Lemma failed_request_fails_all_witness :
  let answer : Response.t :=
    {| Response.success := true; Response.pagesize := Int 100;
       Response.total_count := 250; Response.start := Int 0;
       Response.assets := None; Response.purchases := None;
       Response.listings := None; Response.events := None |} in
  getFullMarketHistory true
    (λ start, getMarketHistory (bool_decide (start < 200)) (Return answer))
    None 3
  = Some (Throw (Error "Not connected to Steam or web session not ready")).
Proof.
  intros answer.
  destruct (failed_request_fails_all (λ start, bool_decide (start < 200))
              (λ _, Return answer) None 2) as [_ H].
  apply H.
  - done.
  - intros i Hi. split; [apply bool_decide_eq_true_2; lia|by exists answer].
  - intros [Hc _]. apply bool_decide_eq_true_1 in Hc. lia.
  - intros first [= <-]. cbn. lia.
  - lia.
Defined.

(** ** The merged purchases *)

Lemma set_prop_keys {V} (target : list (string * V)) (k : string) (v : V)
    (k' : string) :
  k' ∈ (set_prop target k v).*1 ↔ k' = k ∨ k' ∈ target.*1.
Proof.
  induction target as [|[k0 v0] target IH]; cbn.
  - rewrite list_elem_of_singleton, elem_of_nil. tauto.
  - case_bool_decide as Hk; cbn in *.
    + subst k0. rewrite !elem_of_cons. tauto.
    + rewrite !elem_of_cons, IH. tauto.
Qed.

Lemma set_prop_NoDup {V} (target : list (string * V)) (k : string) (v : V) :
  NoDup target.*1 → NoDup (set_prop target k v).*1.
Proof.
  induction target as [|[k0 v0] target IH]; cbn.
  - intros _. apply NoDup_singleton.
  - rewrite NoDup_cons. intros [Hn Hd].
    case_bool_decide as Hk; cbn in *.
    + subst k0. by apply NoDup_cons.
    + apply NoDup_cons. split; [|auto].
      rewrite set_prop_keys. intros [->|Hin]; done.
Qed.

Lemma get_prop_set_prop {V} (target : list (string * V)) (k : string) (v : V)
    (k' : string) :
  get_prop k' (set_prop target k v)
    = if bool_decide (k' = k) then Some v else get_prop k' target.
Proof.
  unfold get_prop.
  induction target as [|[k0 v0] target IH]; cbn [set_prop List.find fst].
  - destruct (decide (k' = k)) as [->|Hne];
      [rewrite !bool_decide_eq_true_2 by done
      |rewrite !bool_decide_eq_false_2 by congruence]; done.
  - destruct (decide (k0 = k)) as [H0|H0].
    + rewrite (bool_decide_eq_true_2 (k0 = k)) by done. subst k0.
      cbn [List.find fst].
      destruct (decide (k' = k)) as [->|H1];
        [rewrite !bool_decide_eq_true_2 by done
        |rewrite !bool_decide_eq_false_2 by congruence]; done.
    + rewrite (bool_decide_eq_false_2 (k0 = k)) by done.
      cbn [List.find fst].
      destruct (decide (k0 = k')) as [H2|H2].
      * rewrite (bool_decide_eq_true_2 (k0 = k')) by done.
        rewrite (bool_decide_eq_false_2 (k' = k)) by congruence. done.
      * rewrite (bool_decide_eq_false_2 (k0 = k')) by done. apply IH.
Qed.

Lemma assign_keys {V} (source target : list (string * V)) (k : string) :
  k ∈ (assign target source).*1
    ↔ k ∈ target.*1 ∨ (k ≠ "__proto__" ∧ k ∈ source.*1).
Proof.
  unfold assign. revert target.
  induction source as [|[k0 v0] source IH]; intros target; cbn [foldl].
  - cbn. rewrite elem_of_nil. tauto.
  - rewrite IH. unfold assign_prop. cbn [fst snd fmap list_fmap].
    rewrite elem_of_cons. case_bool_decide as Hp.
    + subst k0. split; [tauto|].
      intros [H|[Hne [H|H]]]; tauto.
    + rewrite set_prop_keys. split.
      * intros [[->|H]|[Hne H]]; tauto.
      * intros [H|[Hne [->|H]]]; tauto.
Qed.

Lemma assign_NoDup {V} (source target : list (string * V)) :
  NoDup target.*1 → NoDup (assign target source).*1.
Proof.
  unfold assign. revert target.
  induction source as [|[k0 v0] source IH]; intros target Hd; cbn [foldl];
    [done|].
  apply IH. unfold assign_prop. case_bool_decide; [done|].
  by apply set_prop_NoDup.
Qed.

Lemma get_prop_assign_other {V} (source target : list (string * V)) (k : string) :
  k ∉ source.*1 → get_prop k (assign target source) = get_prop k target.
Proof.
  unfold assign. revert target.
  induction source as [|[k0 v0] source IH]; intros target Hk; [done|].
  cbn in Hk. rewrite not_elem_of_cons in Hk. destruct Hk as [Hne Hk].
  cbn [foldl]. rewrite IH by done. unfold assign_prop. cbn [fst snd].
  case_bool_decide; [done|].
  rewrite get_prop_set_prop. by rewrite bool_decide_eq_false_2.
Qed.

Lemma get_prop_assign_source {V} (source target : list (string * V))
    (k : string) (v : V) :
  k ≠ "__proto__" → NoDup source.*1 → (k, v) ∈ source →
  get_prop k (assign target source) = Some v.
Proof.
  intros Hp. revert target.
  induction source as [|[k0 v0] source IH]; intros target Hd Hin.
  - by apply elem_of_nil in Hin.
  - cbn in Hd. apply NoDup_cons in Hd as [Hn Hd].
    change (assign target ((k0, v0) :: source))
      with (assign (assign_prop target (k0, v0)) source).
    apply elem_of_cons in Hin as [[= <- <-]|Hin].
    + rewrite get_prop_assign_other by done.
      unfold assign_prop. cbn [fst snd].
      rewrite bool_decide_eq_false_2 by done.
      rewrite get_prop_set_prop. by rewrite bool_decide_eq_true_2.
    + by apply IH.
Qed.

Lemma merged_purchases_fold (pages : list Page.t) (full : FullHistory.t) :
  FullHistory.purchases (foldl merge_page full pages)
    = foldl assign (FullHistory.purchases full) (Page.purchases <$> pages).
Proof.
  revert full. induction pages as [|p pages IH]; intros full; cbn; [done|].
  by rewrite IH.
Qed.

Lemma fold_assign_NoDup {V} (sources : list (list (string * V)))
    (target : list (string * V)) :
  NoDup target.*1 → NoDup (foldl assign target sources).*1.
Proof.
  revert target. induction sources as [|s sources IH]; intros target Hd; cbn;
    [done|].
  by apply IH, assign_NoDup.
Qed.

Lemma fold_assign_keys {V} (sources : list (list (string * V)))
    (target : list (string * V)) (k : string) :
  k ∈ (foldl assign target sources).*1
    ↔ k ∈ target.*1 ∨ (k ≠ "__proto__" ∧ ∃ s, s ∈ sources ∧ k ∈ s.*1).
Proof.
  revert target. induction sources as [|s sources IH]; intros target;
    cbn [foldl].
  - split; [auto|]. intros [H|(_ & s & Hs & _)]; [done|].
    by apply elem_of_nil in Hs.
  - rewrite IH, assign_keys. split.
    + intros [[H|[Hp H]]|(Hp & s' & Hs' & H)]; [by left| |].
      * right. split; [done|]. exists s.
        split; [apply elem_of_cons; by left|done].
      * right. split; [done|]. exists s'.
        split; [apply elem_of_cons; by right|done].
    + intros [H|(Hp & s' & Hs' & H)]; [by left; left|].
      apply elem_of_cons in Hs' as [->|Hs']; [by left; right|].
      right. split; [done|]. by exists s'.
Qed.

Lemma get_prop_fold_assign_other {V} (sources : list (list (string * V)))
    (target : list (string * V)) (k : string) :
  (∀ s, s ∈ sources → k ∉ s.*1) →
  get_prop k (foldl assign target sources) = get_prop k target.
Proof.
  revert target. induction sources as [|s sources IH]; intros target Hk;
    cbn [foldl]; [done|].
  rewrite IH by (intros s' Hs'; apply Hk, elem_of_cons; by right).
  apply get_prop_assign_other, Hk, elem_of_cons. by left.
Qed.

(** X20 (getFullMarketHistory, lines 1004-1009 and 1036): in the merged
    history every record id occurs once; the ids are those of the pages,
    [__proto__] apart, which is never copied; and a record that several
    pages hold is kept as the last of them has it. *)
Theorem merged_purchases (fetched : nat → Page.t) (n : nat) :
  let full := FullHistory.purchases (merged_pages fetched n) in
  let page i := Page.purchases (fetched (100 * i)) in
  NoDup full.*1 ∧
  (∀ id, id ∈ full.*1 ↔ id ≠ "__proto__" ∧ ∃ i, i < n ∧ id ∈ (page i).*1) ∧
  (∀ i id raw,
     i < n → id ≠ "__proto__" → NoDup (page i).*1 → (id, raw) ∈ page i →
     (∀ j, i < j < n → id ∉ (page j).*1) →
     get_prop id full = Some raw).
Proof.
  intros full page. subst full. unfold merged_pages.
  rewrite merged_purchases_fold. rewrite <- list_fmap_compose.
  change (Page.purchases ∘ (λ i, fetched (100 * i))) with page.
  change (FullHistory.purchases empty_history) with (@nil (string * Raw.t)).
  split; [|split].
  - apply fold_assign_NoDup. constructor.
  - intros id. rewrite fold_assign_keys. split.
    + intros [H|(Hp & s & Hs & H)]; [by apply elem_of_nil in H|].
      split; [done|].
      apply list_elem_of_fmap in Hs as (i & -> & Hi).
      apply elem_of_seq in Hi. exists i. split; [lia|done].
    + intros (Hp & i & Hi & H). right. split; [done|].
      exists (page i). split; [|done].
      apply list_elem_of_fmap. exists i. split; [done|].
      apply elem_of_seq. lia.
  - intros i id raw Hi Hp Hd Hin Hlater.
    replace n with (i + S (n - S i)) by lia.
    rewrite seq_app, fmap_app, foldl_app. cbn [seq fmap list_fmap foldl].
    rewrite get_prop_fold_assign_other.
    + by apply get_prop_assign_source.
    + intros s Hs. apply list_elem_of_fmap in Hs as (j & -> & Hj).
      apply elem_of_seq in Hj. apply Hlater. lia.
Qed.

Lemma merged_purchases_witness :
  let page (start : nat) : Page.t :=
    {| Page.success := true; Page.pagesize := Int 100;
       Page.total_count := 250; Page.start := Int (Z.of_nat start);
       Page.assets := ∅;
       Page.purchases := [("p1", my_purchase "X" (pretty start) 10)];
       Page.listings := []; Page.events := [] |} in
  get_prop "p1" (FullHistory.purchases (merged_pages page 3))
    = Some (my_purchase "X" (pretty (100 * 2)) 10).
Proof.
  intros page.
  destruct (merged_purchases page 3) as (_ & _ & H).
  apply (H 2).
  - lia.
  - done.
  - apply NoDup_singleton.
  - apply list_elem_of_singleton. reflexivity.
  - intros j Hj. lia.
Defined.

------------

THE TASK — Using the data above, restate word for word the lines from its opening line through the line that contains "NoDup_cons. split; [|auto].", and no more.

SOLUTION FOR THIS TASK —
Lemma failed_request_fails_all_witness :
  let answer : Response.t :=
    {| Response.success := true; Response.pagesize := Int 100;
       Response.total_count := 250; Response.start := Int 0;
       Response.assets := None; Response.purchases := None;
       Response.listings := None; Response.events := None |} in
  getFullMarketHistory true
    (λ start, getMarketHistory (bool_decide (start < 200)) (Return answer))
    None 3
  = Some (Throw (Error "Not connected to Steam or web session not ready")).
Proof.
  intros answer.
  destruct (failed_request_fails_all (λ start, bool_decide (start < 200))
              (λ _, Return answer) None 2) as [_ H].
  apply H.
  - done.
  - intros i Hi. split; [apply bool_decide_eq_true_2; lia|by exists answer].
  - intros [Hc _]. apply bool_decide_eq_true_1 in Hc. lia.
  - intros first [= <-]. cbn. lia.
  - lia.
Defined.

(** ** The merged purchases *)

Lemma set_prop_keys {V} (target : list (string * V)) (k : string) (v : V)
    (k' : string) :
  k' ∈ (set_prop target k v).*1 ↔ k' = k ∨ k' ∈ target.*1.
Proof.
  induction target as [|[k0 v0] target IH]; cbn.
  - rewrite list_elem_of_singleton, elem_of_nil. tauto.
  - case_bool_decide as Hk; cbn in *.
    + subst k0. rewrite !elem_of_cons. tauto.
    + rewrite !elem_of_cons, IH. tauto.
Qed.

Lemma set_prop_NoDup {V} (target : list (string * V)) (k : string) (v : V) :
  NoDup target.*1 → NoDup (set_prop target k v).*1.
Proof.
  induction target as [|[k0 v0] target IH]; cbn.
  - intros _. apply NoDup_singleton.
  - rewrite NoDup_cons. intros [Hn Hd].
    case_bool_decide as Hk; cbn in *.
    + subst k0. by apply NoDup_cons.
    + apply NoDup_cons. split; [|auto].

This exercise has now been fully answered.